Use one of these three approaches:
(1)
Directly from the web; suitable only for organisms or taxonomic groups that have a relatively small number of sequence records in the
Nucleotide or
Protein database:
- Access the sequence database that you want on the web, for example Nucleotide.
- Search for your organism by entering your organism name limited to the organism field, for example:
Salarchaeum japonicum[organism]
- Use the Send to link (located top right above the results on the search results page) and select File.
- Select either Accession List or GI List as your Format and use the Create File button to download the list.
(2)
E-utilities; use the
NCBI E-utilities API for organisms or taxonomic groups that have a large number of sequence records in the
Nucleotide or
Protein database:
- Use esearch to search, for example, for all Archaea sequence records in the Nucleotide database. Search URL example:
http://eutils.ncbi.nlm.nih.gov/entrez/eutils/esearch.fcgi?db=nucleotide&term=Archaea[organism]&usehistory=y
The usehistory parameter will generate the Web environment (&WebEnv) and query key (&query_key) parameters that will specify the location of the retrieved GIs on the Entrez history server.

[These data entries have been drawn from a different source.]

(** The result of an expression that may raise. *)
Inductive outcome (A : Type) : Type :=
| Ok (a : A)
| Raise (e : exn).
Arguments Ok {A} a.
Arguments Raise {A} e.

(** The two kinds of Python objects that meet in the classifier: text
    ([str], as produced by [chr] and by string literals) and binary data
    ([bytes], as delivered by [serial.read] and accepted by
    [sys.stderr.buffer.write]).  Both carry code points below 256. *)
Inductive pyval : Type :=
| Str (s : string)
| Bytes (b : string).

(** [ord] of a character. *)
Definition ord (c : ascii) : Z := Z.of_N (N_of_ascii c).

(** [chr(i)], a one-character [str]. *)
Definition chr (i : nat) : pyval := Str (String (ascii_of_nat i) EmptyString).

(** [range(a, b)] *)
Definition range (a b : nat) : list nat := seq a (b - a).

(** [x == y]: objects of different kinds are never equal. *)
Definition py_eq (x y : pyval) : bool :=
  match x, y with
  | Str a, Str b => String.eqb a b
  | Bytes a, Bytes b => String.eqb a b
  | _, _ => false
  end.

(** [x in l] for a list [l]: some element equals [x]. *)
Definition py_in_list (x : pyval) (l : list pyval) : bool :=
  existsb (py_eq x) l.

(** [needle] occurs in [hay] as a substring. *)
Fixpoint contains (needle hay : string) : bool :=
  prefix needle hay
  || match hay with
     | EmptyString => false
     | String _ hay' => contains needle hay'
     end.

- Follow with efetch. Your URL should include the query key number and the web environment (WebEnv) string generated by esearch. Specify the rettype as uilist and retmode as text. Example:
efetch.fcgi?db=nucleotide&query_key=<key>&WebEnv=<webenv string>&rettype=uilist&retmode=text
(3)
EDirect; use
Entrez Direct (EDirect) as the UNIX command line alternative to E-utilities:
EDirect is a relatively new method for searching and accessing records in NCBI databases. It uses UNIX command line arguments, so you need to have access to a UNIX/LINUX terminal. EDirect will run on UNIX and Macintosh computers that have the Perl language installed, and under the Cygwin UNIX-emulation environment on Windows PC's.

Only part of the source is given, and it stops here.